Professor Irene Tracey is the Vice-Chancellor of the University of Oxford and former Warden of Merton College, Oxford, her alma mater and one of Oxford’s oldest undergraduate and graduate colleges, dating back to 1264. She is also a Professor of Anaesthetic Neuroscience in the Nuffield Department of Clinical Neurosciences and formerly Pro-Vice-Chancellor (without portfolio) at the University of Oxford.
Professor Tracey was born in Oxford and attended Gosford Hill, a local comprehensive school, before undertaking her undergraduate and graduate studies in biochemistry at the University of Oxford. Her graduate research focused on the early use of magnetic resonance imaging methods to study disease mechanisms in humans.
She then held a postdoctoral position at Harvard Medical School, working at the MGH-NMR (now Martinos) Imaging Centre. In 1997, Professor Tracey returned to Oxford and was a founding member of the world-leading Oxford Centre for Functional Magnetic Resonance Imaging of the Brain (FMRIB) – now the Wellcome Centre for Integrative Neuroimaging; she was its director from 2005 until 2015.
Professor Tracey was tenured in 2001 to the Department of Physiology, Anatomy and Genetics with Tutorial Fellowship in Medicine at Christ Church. She held the Nuffield Chair in Anaesthetic Sciences from 2007 to 2019 with a Fellowship at Pembroke College, where she is now an Honorary Fellow.
Until recently, she was also Head of the Nuffield Department of Clinical Neurosciences – a 550-person department of scientists and clinicians drawn from neurology, ophthalmology and anaesthetics.
Over the past 20 years, her multidisciplinary research team has contributed to a better understanding of pain perception, pain relief and nociceptive processing within the injured and non-injured human central nervous system, using advanced neuroimaging techniques and novel paradigm designs.
They have also been investigating the neural basis of altered states of consciousness induced by anaesthetic agents. Her work has both discovery and translational elements and has contributed to a fundamental change in how we view pain as an emergent experience not simply related to nociceptive inputs.

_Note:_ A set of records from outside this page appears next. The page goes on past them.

(** [processInvokeTask] up to its [await].  [resultId] is the id of
    [resultTask], which exists when the call is not void; [ackId] that of
    [ackTask], which exists when [withAck] is set. *)
Definition processInvokeTask (task : Task) (source : Port) (event : MessageEvent)
    (st : SuperMessagePort) : SuperMessagePort :=
  match task with
  | InvokeTask id type payload withAck void _ =>
      let resultId := taskId st in
      let st1 := if flag void then st else set_taskId (S (taskId st)) st in
      let '(ackId, st2) :=
        if flag withAck then (Some (taskId st1), set_taskId (S (taskId st1)) st1)
        else (None, st1) in
      match listeners env type with
      | [] => invoke_caught (flag void) id resultId ackId source (VError "no listener"%string) st2
      | listener :: _ =>
          match listener payload source event with
          | Throws error => invoke_caught (flag void) id resultId ackId source error st2
          | Returns result =>
              if flag void then st2
              else
                match ackId with
                | Some a =>
                    pushTask (AckTask a id true (Some result) None None) (KPort source) st2
                | None =>
                    pushTask (ResultTask resultId id (Some result) None None) (KPort source) st2
                end
          | ReturnsPromise h =>
              if flag void then st2
              else
                let st3 :=
                  match ackId with
                  | Some a => pushTask (AckTask a id false None None None) (KPort source) st2
                  | None => st2
                  end in
                set_suspended
                  (suspended st3 ++ [{| s_promise := h; s_resultId := resultId;
                                        s_taskId := id; s_source := source |}]) st3
          end
      end
  | _ => st
  end.

(** [processInvokeTask] after [await result]: the value goes into
    [result]; a rejection lands in [catch], where the ack, if any, now
    says [cached: false], so the error goes into the result task. *)
Definition processInvokeTask_resume (frame : Suspended) (outcome : Settled)
    (st : SuperMessagePort) : SuperMessagePort :=
  match outcome with
  | Fulfils v =>
      pushTask (ResultTask (s_resultId frame) (s_taskId frame) (Some v) None None)
        (KPort (s_source frame)) st
  | Rejects e =>
      pushTask (ResultTask (s_resultId frame) (s_taskId frame) None (Some e) None)
        (KPort (s_source frame)) st
  end.

(** [onMessage]: a batch replays each of its tasks with the same source
    and target. *)
Fixpoint onMessage_task (task : Task) (evSource : option Port) (target : Port)
    (st : SuperMessagePort) {struct task} : SuperMessagePort :=
  let event := {| data := task; source := evSource; currentTarget := target |} in
  let source := default target evSource in
  match task with
  | BatchTask _ payload _ =>
      fold_left (fun st' t => onMessage_task t evSource target st') payload st
  | ResultTask _ _ _ _ _ => processResultTask task st
  | AckTask _ _ _ _ _ _ => processAckTask task st
  | InvokeTask _ _ _ _ _ _ => processInvokeTask task source event st
  | PingTask _ _ => processPingTask task source event st
  | PongTask _ _ => processPongTask task source event st
  end.

Definition onMessage (event : MessageEvent) (st : SuperMessagePort) : SuperMessagePort :=
  onMessage_task (data event) (event_source event) (currentTarget event) st.

(** [sendPing]: the executor stores [resolve], pushes the ping and arms
    the deadline timer of the new promise. *)
Definition sendPing (port : Port) (loop : bool) (st : SuperMessagePort) : SuperMessagePort :=
  let k := length (pings st) in
  let st1 := set_pings (pings st ++ [{| ping_port := port; ping_loop := loop;
                                         ping_status := PingPending |}]) st in
  let st2 := set_pingResolves (<[port := k]> (pingResolves st1)) st1 in
  let '(ping, st3) := createTask (fun id => PingTask id None) st2 in
  pushTask ping (KPort port) st3.

Definition attachListenPort (port : Port) (st : SuperMessagePort) : SuperMessagePort :=
  set_listenPorts (listenPorts st ++ [port]) st.

Definition attachSendPort (port : Port) (st : SuperMessagePort) : SuperMessagePort :=
  let st1 := if has_start env port then set_started (started st ++ [port]) st else st in
  let st2 := set_sendPorts (sendPorts st1 ++ [port]) st1 in
  sendPing port (IS_WORKER env) st2.

Definition attachPort (port : Port) (st : SuperMessagePort) : SuperMessagePort :=
  attachSendPort port (attachListenPort port st).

Alongside senior leadership roles within the University, Irene has served and continues to serve on many national and international committees, such as the International Association for the Study of Pain (IASP), the British Neuroscience Association and the Lundbeck Brain Prize Committee.
She currently sits on the Medical Research Council and is President-elect of the Federation of European Neuroscience Societies (FENS) 2022 to 2024. She is a passionate advocate for women in science and is involved in several mentorship schemes.
In 2008 she was awarded the triennial Patrick Wall Medal by the Royal College of Anaesthetists, and in 2009 she was made an FRCA for her contributions to the discipline.
In 2015 she was elected a Fellow of the Academy of Medical Sciences and in 2017 won the Feldberg Foundation Prize, followed in 2018 by the British Neuroscience Association’s Outstanding Contribution to Neuroscience award.
In 2020 she was elected a member of the Academia Europaea. In the New Year’s Honours List 2022, she was appointed a Commander of the Order of the British Empire (CBE) by Her Majesty The Queen for services to Medical Research. She received her CBE from HM The King at Windsor Castle on 16 November 2022 during the first Investiture held by His Majesty following his Accession.
Professor Tracey is married to Professor Myles Allen CBE, a climate physicist, and they have three children, Colette, John and Jim.